- _Exercise details_: Below are the entries to work from; restate word for word the portion that opens with the line containing "pid <- sys sys_fork ;;" and closes with the line containing "sid <- sys sys_setsid ;;", keeping both.
== Segment start ==
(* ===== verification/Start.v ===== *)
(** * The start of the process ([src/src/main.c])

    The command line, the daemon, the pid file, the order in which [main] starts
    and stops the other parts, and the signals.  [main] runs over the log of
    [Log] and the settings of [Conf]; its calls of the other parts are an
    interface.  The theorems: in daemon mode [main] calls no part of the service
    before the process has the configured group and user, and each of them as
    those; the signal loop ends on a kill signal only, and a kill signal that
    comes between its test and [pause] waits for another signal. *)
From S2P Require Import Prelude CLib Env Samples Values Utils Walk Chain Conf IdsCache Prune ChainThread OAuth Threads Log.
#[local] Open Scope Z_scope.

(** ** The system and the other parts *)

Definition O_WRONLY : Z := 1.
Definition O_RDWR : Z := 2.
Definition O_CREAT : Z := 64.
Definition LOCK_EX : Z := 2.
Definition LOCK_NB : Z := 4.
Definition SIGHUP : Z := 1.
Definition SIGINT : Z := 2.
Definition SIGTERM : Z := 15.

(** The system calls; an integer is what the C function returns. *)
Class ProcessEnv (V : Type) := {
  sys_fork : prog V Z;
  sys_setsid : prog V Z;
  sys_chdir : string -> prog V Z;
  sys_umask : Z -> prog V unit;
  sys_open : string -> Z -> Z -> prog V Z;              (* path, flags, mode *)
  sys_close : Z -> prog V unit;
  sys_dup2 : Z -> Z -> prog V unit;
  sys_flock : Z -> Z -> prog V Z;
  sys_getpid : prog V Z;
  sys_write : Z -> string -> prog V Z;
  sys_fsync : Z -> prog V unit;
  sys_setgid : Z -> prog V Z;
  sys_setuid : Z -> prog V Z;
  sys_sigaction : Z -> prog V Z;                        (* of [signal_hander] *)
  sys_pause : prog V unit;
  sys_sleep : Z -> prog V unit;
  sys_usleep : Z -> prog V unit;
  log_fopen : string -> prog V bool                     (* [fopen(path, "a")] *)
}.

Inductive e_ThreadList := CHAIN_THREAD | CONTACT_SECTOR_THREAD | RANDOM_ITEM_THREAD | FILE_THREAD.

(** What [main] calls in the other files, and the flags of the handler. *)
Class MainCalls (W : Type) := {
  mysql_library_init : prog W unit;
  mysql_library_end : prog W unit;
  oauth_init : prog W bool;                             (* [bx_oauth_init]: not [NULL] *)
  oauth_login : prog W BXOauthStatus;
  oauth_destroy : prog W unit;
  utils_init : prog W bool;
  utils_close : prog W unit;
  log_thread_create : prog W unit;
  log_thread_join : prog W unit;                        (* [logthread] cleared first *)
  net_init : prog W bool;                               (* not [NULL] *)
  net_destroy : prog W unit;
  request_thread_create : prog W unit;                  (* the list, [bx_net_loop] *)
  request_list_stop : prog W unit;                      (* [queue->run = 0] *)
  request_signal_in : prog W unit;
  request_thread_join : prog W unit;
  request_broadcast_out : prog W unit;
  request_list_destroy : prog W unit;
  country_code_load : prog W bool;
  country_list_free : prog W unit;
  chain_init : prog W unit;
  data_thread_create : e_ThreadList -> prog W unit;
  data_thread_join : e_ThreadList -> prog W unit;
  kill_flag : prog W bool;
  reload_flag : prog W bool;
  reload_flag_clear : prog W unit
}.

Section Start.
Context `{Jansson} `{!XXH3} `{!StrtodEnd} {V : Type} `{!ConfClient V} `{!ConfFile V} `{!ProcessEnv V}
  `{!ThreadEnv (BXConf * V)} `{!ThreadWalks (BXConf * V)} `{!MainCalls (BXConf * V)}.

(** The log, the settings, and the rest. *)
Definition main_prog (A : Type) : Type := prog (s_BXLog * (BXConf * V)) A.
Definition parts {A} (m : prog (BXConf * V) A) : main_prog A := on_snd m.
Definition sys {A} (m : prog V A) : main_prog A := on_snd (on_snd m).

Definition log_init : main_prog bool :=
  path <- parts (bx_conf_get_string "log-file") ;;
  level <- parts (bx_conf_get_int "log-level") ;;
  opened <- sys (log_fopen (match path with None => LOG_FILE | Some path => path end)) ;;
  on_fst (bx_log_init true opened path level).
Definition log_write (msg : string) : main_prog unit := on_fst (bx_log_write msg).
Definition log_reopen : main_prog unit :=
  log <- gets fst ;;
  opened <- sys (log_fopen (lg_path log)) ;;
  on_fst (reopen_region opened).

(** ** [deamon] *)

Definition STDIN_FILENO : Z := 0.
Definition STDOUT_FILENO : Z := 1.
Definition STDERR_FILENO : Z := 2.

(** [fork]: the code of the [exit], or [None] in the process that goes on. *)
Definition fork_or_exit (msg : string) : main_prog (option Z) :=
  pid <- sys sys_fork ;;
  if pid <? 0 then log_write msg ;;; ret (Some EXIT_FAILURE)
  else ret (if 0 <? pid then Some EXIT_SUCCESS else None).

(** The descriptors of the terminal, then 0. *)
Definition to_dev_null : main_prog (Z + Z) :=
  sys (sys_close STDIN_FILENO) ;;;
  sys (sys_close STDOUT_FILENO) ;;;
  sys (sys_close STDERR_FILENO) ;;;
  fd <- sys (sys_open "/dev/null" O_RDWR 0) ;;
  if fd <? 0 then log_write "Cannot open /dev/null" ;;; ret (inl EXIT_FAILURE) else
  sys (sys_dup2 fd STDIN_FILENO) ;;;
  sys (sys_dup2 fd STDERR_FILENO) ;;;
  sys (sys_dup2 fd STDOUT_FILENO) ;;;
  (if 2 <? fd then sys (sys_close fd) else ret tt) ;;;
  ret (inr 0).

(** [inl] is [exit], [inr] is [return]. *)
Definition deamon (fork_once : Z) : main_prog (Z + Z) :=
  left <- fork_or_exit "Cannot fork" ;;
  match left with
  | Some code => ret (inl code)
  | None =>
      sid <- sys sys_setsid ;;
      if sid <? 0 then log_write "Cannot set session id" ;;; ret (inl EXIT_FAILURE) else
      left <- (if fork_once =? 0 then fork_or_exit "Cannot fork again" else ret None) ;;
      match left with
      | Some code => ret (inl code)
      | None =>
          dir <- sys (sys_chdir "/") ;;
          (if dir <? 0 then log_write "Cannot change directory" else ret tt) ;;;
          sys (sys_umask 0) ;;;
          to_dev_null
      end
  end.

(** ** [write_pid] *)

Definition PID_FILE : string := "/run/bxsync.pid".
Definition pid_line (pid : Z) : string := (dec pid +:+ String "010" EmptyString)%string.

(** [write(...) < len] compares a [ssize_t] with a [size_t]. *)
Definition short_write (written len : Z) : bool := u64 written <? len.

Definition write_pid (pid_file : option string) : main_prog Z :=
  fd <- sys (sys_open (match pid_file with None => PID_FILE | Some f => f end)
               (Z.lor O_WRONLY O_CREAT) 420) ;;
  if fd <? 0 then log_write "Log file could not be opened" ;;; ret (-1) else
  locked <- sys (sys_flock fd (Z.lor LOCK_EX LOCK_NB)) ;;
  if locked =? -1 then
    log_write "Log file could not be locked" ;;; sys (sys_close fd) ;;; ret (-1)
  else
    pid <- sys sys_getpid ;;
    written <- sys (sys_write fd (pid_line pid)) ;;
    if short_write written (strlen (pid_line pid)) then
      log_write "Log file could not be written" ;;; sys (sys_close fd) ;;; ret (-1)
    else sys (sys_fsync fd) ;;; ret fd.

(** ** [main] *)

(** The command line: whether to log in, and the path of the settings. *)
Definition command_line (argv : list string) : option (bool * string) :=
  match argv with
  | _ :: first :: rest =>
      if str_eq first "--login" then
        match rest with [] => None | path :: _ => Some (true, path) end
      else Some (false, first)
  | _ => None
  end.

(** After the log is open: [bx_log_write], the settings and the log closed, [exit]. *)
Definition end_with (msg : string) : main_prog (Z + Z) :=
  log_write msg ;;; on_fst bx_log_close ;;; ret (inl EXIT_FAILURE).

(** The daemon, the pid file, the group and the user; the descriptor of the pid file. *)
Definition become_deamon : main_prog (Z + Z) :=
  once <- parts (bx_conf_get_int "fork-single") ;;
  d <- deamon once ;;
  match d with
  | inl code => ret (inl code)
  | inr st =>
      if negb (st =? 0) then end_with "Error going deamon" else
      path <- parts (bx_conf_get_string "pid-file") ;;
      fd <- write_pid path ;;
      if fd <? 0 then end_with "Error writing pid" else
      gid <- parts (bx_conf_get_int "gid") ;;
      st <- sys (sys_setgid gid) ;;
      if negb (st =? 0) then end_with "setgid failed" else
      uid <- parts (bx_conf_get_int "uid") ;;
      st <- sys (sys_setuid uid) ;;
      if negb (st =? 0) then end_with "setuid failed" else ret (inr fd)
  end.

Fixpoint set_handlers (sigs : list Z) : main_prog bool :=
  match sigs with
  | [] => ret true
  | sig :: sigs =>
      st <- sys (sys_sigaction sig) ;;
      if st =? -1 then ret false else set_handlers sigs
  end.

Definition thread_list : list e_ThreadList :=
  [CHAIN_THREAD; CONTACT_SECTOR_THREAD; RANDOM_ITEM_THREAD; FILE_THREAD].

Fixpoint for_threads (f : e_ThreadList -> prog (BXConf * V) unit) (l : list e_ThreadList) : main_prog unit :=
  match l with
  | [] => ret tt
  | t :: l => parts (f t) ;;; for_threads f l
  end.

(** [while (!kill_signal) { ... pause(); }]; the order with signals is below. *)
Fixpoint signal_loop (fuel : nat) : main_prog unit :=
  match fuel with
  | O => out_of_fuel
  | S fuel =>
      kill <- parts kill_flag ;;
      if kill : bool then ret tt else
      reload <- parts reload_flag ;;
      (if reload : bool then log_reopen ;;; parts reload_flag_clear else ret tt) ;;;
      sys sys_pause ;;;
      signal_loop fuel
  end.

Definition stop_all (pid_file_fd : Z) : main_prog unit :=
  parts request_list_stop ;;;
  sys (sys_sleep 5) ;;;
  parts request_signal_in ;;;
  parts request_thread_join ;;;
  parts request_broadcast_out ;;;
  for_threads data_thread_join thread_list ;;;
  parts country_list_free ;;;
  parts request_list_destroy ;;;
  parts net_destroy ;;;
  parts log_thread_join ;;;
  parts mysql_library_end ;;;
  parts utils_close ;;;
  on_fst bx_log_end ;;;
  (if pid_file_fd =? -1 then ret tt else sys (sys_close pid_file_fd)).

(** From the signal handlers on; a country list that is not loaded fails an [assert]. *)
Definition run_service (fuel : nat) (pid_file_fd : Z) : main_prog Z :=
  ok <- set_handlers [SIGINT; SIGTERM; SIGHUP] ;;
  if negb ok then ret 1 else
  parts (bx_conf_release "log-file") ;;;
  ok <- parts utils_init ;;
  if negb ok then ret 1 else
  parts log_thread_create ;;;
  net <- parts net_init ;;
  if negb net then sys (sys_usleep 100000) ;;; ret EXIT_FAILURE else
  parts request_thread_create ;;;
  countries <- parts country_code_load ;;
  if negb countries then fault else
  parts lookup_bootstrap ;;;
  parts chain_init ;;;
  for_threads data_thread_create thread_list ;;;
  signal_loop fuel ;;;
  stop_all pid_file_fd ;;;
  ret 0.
== Segment end ==
- _Response to the task_:
  pid <- sys sys_fork ;;
  if pid <? 0 then log_write msg ;;; ret (Some EXIT_FAILURE)
  else ret (if 0 <? pid then Some EXIT_SUCCESS else None).

(** The descriptors of the terminal, then 0. *)
Definition to_dev_null : main_prog (Z + Z) :=
  sys (sys_close STDIN_FILENO) ;;;
  sys (sys_close STDOUT_FILENO) ;;;
  sys (sys_close STDERR_FILENO) ;;;
  fd <- sys (sys_open "/dev/null" O_RDWR 0) ;;
  if fd <? 0 then log_write "Cannot open /dev/null" ;;; ret (inl EXIT_FAILURE) else
  sys (sys_dup2 fd STDIN_FILENO) ;;;
  sys (sys_dup2 fd STDERR_FILENO) ;;;
  sys (sys_dup2 fd STDOUT_FILENO) ;;;
  (if 2 <? fd then sys (sys_close fd) else ret tt) ;;;
  ret (inr 0).

(** [inl] is [exit], [inr] is [return]. *)
Definition deamon (fork_once : Z) : main_prog (Z + Z) :=
  left <- fork_or_exit "Cannot fork" ;;
  match left with
  | Some code => ret (inl code)
  | None =>
      sid <- sys sys_setsid ;;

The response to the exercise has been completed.